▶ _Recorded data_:

============================================================

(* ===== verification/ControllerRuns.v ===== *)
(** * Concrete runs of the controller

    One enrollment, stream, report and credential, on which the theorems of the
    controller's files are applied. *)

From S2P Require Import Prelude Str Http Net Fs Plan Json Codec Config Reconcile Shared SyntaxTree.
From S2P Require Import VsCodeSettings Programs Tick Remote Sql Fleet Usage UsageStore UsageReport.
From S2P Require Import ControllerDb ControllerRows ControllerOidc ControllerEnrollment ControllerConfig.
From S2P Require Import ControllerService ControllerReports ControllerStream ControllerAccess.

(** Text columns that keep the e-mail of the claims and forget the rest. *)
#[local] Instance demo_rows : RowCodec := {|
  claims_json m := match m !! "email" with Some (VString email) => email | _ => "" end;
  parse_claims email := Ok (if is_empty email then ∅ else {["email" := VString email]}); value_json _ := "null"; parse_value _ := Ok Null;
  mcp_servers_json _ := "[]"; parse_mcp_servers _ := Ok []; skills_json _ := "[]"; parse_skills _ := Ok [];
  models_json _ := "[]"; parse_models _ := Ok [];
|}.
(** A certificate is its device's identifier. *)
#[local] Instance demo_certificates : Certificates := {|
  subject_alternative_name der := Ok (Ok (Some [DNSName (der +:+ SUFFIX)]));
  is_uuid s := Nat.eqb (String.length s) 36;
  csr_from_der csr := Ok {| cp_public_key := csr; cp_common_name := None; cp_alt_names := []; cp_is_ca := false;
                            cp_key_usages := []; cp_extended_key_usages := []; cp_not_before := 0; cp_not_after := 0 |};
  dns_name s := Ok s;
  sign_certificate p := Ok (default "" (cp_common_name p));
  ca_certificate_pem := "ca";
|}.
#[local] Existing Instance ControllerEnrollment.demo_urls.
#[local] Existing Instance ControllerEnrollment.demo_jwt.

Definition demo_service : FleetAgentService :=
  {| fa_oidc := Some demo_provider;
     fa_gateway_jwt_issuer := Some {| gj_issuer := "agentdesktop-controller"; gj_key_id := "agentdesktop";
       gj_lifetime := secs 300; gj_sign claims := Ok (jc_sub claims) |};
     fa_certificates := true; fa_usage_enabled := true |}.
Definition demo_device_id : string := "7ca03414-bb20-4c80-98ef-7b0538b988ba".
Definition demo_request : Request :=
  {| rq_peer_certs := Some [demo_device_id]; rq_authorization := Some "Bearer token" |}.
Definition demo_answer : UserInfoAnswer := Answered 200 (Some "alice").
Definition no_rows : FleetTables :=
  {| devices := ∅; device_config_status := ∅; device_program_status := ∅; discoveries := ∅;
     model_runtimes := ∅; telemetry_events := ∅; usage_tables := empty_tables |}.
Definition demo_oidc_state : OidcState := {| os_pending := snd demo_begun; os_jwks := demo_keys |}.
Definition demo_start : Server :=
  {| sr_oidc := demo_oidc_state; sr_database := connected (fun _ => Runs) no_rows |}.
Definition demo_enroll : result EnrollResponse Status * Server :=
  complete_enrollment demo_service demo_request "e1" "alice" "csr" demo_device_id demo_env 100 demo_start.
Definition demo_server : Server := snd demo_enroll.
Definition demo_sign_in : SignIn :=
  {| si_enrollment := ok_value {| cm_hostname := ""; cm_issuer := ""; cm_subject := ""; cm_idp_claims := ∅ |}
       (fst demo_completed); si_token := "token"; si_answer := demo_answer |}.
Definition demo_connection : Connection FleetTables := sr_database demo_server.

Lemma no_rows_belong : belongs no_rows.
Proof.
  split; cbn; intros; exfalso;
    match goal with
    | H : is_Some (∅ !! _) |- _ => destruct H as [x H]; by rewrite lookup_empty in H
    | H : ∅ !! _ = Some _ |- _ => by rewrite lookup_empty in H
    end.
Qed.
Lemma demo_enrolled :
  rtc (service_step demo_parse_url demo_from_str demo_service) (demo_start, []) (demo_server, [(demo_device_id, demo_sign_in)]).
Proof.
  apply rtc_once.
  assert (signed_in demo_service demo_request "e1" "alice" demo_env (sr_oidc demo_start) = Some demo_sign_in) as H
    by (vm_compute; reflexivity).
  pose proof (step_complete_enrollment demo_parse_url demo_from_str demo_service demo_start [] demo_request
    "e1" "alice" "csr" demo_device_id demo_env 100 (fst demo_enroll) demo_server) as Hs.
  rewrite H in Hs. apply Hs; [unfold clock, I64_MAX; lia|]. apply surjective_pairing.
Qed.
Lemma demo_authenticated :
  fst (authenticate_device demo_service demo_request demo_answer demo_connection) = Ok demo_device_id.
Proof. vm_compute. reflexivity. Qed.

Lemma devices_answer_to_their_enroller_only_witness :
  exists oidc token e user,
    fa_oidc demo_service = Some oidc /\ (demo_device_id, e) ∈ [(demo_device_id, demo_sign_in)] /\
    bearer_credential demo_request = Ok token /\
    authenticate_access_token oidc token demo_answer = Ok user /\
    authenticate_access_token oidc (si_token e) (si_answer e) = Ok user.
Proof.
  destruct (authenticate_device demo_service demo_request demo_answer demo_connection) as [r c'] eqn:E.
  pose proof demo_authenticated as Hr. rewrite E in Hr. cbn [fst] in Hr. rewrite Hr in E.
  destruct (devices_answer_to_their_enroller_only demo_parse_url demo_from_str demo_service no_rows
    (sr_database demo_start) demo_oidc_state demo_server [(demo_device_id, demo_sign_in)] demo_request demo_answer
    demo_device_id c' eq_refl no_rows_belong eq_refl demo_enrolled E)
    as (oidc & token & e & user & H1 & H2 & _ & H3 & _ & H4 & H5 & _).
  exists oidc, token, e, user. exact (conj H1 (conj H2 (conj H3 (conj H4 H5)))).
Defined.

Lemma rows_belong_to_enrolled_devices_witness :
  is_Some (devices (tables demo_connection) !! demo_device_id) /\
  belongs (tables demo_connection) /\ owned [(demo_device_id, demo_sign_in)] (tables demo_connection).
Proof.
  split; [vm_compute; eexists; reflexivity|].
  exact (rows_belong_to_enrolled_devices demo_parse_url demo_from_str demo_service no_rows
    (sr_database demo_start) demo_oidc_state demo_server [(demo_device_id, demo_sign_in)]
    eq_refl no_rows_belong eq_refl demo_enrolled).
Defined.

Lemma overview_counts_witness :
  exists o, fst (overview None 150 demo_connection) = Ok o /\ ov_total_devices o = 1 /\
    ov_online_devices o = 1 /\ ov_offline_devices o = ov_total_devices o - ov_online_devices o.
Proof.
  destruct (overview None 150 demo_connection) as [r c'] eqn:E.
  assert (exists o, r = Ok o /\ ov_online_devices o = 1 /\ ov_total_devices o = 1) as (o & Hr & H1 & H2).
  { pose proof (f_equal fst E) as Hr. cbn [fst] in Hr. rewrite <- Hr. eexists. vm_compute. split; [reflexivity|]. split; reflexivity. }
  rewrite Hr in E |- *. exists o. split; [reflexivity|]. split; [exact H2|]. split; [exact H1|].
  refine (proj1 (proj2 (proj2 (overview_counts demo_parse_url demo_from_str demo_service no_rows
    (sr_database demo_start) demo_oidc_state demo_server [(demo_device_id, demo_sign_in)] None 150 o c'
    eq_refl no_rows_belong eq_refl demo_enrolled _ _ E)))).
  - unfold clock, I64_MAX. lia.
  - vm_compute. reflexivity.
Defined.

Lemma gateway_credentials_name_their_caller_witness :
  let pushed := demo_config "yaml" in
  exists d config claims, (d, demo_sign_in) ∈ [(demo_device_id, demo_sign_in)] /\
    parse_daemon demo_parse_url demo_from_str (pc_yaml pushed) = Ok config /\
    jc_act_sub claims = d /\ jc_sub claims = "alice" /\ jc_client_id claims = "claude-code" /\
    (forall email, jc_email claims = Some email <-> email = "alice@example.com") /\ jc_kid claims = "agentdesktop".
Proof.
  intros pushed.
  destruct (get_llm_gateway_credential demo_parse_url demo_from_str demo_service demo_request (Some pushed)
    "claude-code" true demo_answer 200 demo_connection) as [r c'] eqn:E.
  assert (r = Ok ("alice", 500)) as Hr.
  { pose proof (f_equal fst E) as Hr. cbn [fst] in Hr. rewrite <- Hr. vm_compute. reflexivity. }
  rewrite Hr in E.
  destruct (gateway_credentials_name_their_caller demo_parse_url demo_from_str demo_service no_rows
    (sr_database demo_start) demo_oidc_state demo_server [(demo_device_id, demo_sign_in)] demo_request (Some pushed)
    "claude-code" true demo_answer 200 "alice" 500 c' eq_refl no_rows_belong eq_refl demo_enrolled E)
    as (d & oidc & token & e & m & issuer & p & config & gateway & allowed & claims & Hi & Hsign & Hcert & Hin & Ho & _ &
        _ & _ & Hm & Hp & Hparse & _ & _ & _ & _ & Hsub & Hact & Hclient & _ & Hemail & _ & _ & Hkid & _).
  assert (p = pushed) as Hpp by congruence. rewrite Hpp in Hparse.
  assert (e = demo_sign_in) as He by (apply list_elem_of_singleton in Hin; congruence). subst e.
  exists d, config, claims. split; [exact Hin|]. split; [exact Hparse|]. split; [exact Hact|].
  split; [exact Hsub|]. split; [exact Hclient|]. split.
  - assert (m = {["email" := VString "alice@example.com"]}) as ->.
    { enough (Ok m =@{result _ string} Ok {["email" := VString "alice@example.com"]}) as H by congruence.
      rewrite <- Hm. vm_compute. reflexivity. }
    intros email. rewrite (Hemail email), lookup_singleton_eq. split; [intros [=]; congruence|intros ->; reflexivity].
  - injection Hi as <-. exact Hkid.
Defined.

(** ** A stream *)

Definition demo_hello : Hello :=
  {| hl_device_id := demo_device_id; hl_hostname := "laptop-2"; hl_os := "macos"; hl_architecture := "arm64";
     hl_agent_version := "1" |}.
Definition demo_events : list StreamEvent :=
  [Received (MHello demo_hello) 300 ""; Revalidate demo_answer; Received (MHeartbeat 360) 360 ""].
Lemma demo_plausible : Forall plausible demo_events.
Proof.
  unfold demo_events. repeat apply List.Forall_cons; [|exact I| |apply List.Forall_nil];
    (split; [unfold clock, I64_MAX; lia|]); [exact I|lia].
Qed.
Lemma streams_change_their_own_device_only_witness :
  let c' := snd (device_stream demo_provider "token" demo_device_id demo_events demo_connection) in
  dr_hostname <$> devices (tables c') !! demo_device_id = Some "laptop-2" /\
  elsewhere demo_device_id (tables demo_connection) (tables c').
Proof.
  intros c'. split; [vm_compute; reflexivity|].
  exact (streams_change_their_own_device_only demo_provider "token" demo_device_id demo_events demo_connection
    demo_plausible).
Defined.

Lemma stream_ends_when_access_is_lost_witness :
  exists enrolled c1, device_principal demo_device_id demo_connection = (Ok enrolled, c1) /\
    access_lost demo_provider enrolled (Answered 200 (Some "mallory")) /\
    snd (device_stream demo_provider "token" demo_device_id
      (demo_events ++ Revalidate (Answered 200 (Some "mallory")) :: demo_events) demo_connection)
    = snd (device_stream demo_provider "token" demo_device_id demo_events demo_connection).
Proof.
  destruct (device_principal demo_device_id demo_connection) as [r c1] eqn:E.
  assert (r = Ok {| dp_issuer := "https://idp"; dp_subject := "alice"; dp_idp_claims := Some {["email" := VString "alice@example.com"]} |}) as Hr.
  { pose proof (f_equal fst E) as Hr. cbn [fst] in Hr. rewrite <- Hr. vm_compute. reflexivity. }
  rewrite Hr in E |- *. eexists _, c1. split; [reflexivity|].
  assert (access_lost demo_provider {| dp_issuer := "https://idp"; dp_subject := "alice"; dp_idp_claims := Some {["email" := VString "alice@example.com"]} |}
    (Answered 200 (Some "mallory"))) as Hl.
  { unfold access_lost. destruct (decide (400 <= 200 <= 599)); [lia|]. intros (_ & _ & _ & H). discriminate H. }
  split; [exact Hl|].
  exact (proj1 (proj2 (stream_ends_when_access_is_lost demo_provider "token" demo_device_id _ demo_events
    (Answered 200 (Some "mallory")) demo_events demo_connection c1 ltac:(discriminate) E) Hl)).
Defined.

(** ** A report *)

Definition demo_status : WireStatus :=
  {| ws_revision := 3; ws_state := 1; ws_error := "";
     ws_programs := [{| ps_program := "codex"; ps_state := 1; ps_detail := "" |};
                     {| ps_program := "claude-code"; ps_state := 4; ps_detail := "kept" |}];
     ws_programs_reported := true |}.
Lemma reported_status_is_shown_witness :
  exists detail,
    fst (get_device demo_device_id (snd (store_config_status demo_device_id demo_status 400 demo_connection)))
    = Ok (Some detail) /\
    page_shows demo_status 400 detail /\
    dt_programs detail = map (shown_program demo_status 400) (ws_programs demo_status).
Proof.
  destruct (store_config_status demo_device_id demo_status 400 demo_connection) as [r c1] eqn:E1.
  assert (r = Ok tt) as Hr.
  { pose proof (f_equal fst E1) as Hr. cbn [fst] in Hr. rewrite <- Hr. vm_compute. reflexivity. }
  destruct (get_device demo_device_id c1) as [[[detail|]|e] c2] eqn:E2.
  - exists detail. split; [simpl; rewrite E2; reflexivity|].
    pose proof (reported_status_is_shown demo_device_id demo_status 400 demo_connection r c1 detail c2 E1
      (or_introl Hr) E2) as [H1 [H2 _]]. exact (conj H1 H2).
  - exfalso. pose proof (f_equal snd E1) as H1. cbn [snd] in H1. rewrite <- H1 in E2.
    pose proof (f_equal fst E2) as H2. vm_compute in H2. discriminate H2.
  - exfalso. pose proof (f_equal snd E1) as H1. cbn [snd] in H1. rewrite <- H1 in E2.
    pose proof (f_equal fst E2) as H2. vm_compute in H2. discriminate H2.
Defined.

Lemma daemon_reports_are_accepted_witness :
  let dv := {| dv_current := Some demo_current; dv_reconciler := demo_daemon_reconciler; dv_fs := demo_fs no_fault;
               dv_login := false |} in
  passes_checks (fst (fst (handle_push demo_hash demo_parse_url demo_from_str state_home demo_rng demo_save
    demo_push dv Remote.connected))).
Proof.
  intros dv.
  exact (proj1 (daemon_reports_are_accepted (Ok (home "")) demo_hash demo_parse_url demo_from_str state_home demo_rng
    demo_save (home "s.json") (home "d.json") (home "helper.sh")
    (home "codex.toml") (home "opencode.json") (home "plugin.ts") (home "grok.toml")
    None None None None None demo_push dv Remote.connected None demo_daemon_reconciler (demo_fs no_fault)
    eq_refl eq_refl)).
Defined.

============================================================

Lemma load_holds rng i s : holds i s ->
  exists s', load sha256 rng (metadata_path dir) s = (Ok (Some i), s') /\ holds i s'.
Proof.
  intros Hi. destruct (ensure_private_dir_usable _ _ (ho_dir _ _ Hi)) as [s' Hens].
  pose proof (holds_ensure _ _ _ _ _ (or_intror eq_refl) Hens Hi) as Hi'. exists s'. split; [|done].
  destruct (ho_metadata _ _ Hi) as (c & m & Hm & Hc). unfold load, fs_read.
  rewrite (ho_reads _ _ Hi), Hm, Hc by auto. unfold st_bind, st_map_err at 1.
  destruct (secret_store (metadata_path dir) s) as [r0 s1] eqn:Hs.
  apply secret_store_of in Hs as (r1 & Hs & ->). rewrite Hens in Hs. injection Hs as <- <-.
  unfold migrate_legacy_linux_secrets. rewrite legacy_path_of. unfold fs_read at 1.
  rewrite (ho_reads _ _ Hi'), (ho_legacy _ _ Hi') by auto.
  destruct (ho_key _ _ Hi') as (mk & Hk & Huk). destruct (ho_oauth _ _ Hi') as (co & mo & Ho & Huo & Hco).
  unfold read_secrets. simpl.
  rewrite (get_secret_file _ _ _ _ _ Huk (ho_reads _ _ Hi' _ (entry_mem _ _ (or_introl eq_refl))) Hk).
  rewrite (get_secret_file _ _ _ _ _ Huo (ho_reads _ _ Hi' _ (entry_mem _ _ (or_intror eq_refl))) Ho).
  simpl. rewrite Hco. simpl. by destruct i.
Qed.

============================================================

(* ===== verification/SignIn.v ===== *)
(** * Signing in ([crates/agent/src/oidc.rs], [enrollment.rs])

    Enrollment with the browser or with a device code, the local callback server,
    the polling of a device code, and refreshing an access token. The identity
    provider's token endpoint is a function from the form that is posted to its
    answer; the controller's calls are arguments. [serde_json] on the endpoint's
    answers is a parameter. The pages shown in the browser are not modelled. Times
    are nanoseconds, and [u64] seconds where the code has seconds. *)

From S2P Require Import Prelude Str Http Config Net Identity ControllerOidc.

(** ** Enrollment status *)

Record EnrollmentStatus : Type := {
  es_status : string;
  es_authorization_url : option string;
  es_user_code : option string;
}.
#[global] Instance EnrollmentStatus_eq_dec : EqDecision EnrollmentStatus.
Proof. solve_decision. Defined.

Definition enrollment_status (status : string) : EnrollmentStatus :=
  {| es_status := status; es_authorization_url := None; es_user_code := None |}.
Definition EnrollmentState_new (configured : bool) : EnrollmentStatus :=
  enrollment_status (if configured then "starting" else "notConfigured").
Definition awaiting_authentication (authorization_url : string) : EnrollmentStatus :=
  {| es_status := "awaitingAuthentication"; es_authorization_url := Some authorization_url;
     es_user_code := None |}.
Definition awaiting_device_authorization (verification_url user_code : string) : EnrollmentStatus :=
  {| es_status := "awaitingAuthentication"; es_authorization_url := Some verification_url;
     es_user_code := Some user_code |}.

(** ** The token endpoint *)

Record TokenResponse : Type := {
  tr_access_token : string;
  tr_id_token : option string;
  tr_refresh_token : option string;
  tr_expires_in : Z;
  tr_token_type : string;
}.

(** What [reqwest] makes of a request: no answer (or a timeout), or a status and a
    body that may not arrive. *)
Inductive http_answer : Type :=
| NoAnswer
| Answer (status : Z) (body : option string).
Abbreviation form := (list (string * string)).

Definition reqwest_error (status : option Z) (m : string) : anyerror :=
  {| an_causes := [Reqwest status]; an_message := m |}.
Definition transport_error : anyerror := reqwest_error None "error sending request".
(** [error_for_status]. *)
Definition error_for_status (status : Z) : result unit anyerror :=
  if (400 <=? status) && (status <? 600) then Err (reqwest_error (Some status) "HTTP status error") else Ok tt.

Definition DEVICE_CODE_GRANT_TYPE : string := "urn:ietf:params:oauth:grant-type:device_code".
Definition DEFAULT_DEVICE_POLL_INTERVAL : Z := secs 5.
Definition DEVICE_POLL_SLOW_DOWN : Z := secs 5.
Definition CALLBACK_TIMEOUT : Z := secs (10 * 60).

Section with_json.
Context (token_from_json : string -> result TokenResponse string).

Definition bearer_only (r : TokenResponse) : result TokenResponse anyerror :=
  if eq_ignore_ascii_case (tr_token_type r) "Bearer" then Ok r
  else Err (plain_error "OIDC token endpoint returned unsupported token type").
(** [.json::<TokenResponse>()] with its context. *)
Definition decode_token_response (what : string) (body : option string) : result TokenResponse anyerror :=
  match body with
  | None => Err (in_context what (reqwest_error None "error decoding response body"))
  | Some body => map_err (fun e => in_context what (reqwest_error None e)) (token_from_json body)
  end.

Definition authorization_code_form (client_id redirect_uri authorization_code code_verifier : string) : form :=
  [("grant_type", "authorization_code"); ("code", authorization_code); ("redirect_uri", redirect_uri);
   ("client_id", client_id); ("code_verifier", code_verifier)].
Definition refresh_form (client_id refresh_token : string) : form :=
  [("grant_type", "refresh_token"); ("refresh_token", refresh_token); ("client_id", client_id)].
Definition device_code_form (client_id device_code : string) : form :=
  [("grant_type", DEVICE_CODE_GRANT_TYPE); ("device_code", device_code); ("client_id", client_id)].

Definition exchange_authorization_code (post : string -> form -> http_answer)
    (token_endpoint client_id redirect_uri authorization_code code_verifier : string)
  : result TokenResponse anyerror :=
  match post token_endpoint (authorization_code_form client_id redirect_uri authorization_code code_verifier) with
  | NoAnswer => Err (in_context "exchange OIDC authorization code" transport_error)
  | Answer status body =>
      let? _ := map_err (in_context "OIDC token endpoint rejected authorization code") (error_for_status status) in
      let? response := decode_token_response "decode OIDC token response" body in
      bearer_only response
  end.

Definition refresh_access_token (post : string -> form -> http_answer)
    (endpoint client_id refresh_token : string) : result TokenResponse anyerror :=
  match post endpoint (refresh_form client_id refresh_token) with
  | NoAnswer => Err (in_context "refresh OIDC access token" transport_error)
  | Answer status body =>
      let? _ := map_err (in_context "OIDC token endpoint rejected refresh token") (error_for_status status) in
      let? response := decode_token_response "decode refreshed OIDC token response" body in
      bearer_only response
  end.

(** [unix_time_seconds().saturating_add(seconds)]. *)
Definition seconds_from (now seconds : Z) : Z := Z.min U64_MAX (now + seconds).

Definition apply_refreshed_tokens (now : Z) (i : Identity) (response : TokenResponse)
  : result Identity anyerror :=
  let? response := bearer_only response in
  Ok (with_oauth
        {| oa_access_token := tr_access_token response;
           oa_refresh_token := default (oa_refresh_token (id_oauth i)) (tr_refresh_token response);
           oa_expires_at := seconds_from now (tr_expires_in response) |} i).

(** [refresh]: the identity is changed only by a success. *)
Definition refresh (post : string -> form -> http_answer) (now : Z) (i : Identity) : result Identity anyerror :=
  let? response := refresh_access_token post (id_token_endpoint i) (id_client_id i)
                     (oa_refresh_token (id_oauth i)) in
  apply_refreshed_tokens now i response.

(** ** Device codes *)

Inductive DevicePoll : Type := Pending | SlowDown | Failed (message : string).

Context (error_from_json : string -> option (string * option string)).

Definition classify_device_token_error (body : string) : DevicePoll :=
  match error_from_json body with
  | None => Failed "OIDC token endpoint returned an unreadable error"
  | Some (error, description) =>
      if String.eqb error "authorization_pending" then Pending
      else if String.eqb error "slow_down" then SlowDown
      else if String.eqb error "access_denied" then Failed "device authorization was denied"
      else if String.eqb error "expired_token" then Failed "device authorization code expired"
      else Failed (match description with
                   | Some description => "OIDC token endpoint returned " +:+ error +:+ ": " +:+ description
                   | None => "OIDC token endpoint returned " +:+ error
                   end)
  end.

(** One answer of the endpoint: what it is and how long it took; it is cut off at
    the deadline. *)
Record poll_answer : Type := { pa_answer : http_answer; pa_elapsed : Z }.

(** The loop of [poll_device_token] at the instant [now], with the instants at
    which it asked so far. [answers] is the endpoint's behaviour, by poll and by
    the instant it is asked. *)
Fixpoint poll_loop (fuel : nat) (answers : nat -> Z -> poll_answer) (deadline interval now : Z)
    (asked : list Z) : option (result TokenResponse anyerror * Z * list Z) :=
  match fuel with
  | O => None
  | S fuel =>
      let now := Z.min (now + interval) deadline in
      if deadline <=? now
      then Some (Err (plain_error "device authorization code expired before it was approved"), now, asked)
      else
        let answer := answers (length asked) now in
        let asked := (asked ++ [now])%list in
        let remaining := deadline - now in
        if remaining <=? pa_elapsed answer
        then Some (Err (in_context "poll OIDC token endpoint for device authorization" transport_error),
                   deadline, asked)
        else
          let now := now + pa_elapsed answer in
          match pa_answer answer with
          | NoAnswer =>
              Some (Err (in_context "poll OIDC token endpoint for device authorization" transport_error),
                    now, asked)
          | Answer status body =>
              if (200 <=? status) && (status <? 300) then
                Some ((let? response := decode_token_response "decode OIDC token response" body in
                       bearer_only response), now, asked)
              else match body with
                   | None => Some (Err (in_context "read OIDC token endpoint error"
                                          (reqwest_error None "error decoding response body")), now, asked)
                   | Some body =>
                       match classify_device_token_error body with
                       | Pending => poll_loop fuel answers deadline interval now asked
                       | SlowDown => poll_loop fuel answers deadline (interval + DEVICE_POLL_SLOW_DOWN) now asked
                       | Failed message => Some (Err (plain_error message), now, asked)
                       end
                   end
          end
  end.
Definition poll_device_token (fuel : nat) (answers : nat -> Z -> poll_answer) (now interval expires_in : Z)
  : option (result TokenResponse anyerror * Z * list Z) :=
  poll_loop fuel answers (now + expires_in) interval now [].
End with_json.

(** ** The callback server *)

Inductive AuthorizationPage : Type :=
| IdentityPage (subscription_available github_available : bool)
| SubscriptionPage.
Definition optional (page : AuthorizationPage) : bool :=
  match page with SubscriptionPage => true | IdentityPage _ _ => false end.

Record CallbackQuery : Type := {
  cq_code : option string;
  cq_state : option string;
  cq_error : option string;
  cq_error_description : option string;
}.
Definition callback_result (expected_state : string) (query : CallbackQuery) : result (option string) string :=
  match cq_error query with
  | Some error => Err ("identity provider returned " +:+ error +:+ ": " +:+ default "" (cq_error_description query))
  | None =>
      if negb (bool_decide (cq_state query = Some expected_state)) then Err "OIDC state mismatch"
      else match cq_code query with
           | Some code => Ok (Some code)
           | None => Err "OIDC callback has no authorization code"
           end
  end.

============================================================

▶ _Activity_: From the entries above, extract only the lines running from the one containing "#[global] Instance EnrollmentStatus_eq_dec" through the one containing "Definition awaiting_authentication (authorization_url", inclusive.

▶ _Written reply_:
#[global] Instance EnrollmentStatus_eq_dec : EqDecision EnrollmentStatus.
Proof. solve_decision. Defined.

Definition enrollment_status (status : string) : EnrollmentStatus :=
  {| es_status := status; es_authorization_url := None; es_user_code := None |}.
Definition EnrollmentState_new (configured : bool) : EnrollmentStatus :=
  enrollment_status (if configured then "starting" else "notConfigured").
Definition awaiting_authentication (authorization_url : string) : EnrollmentStatus :=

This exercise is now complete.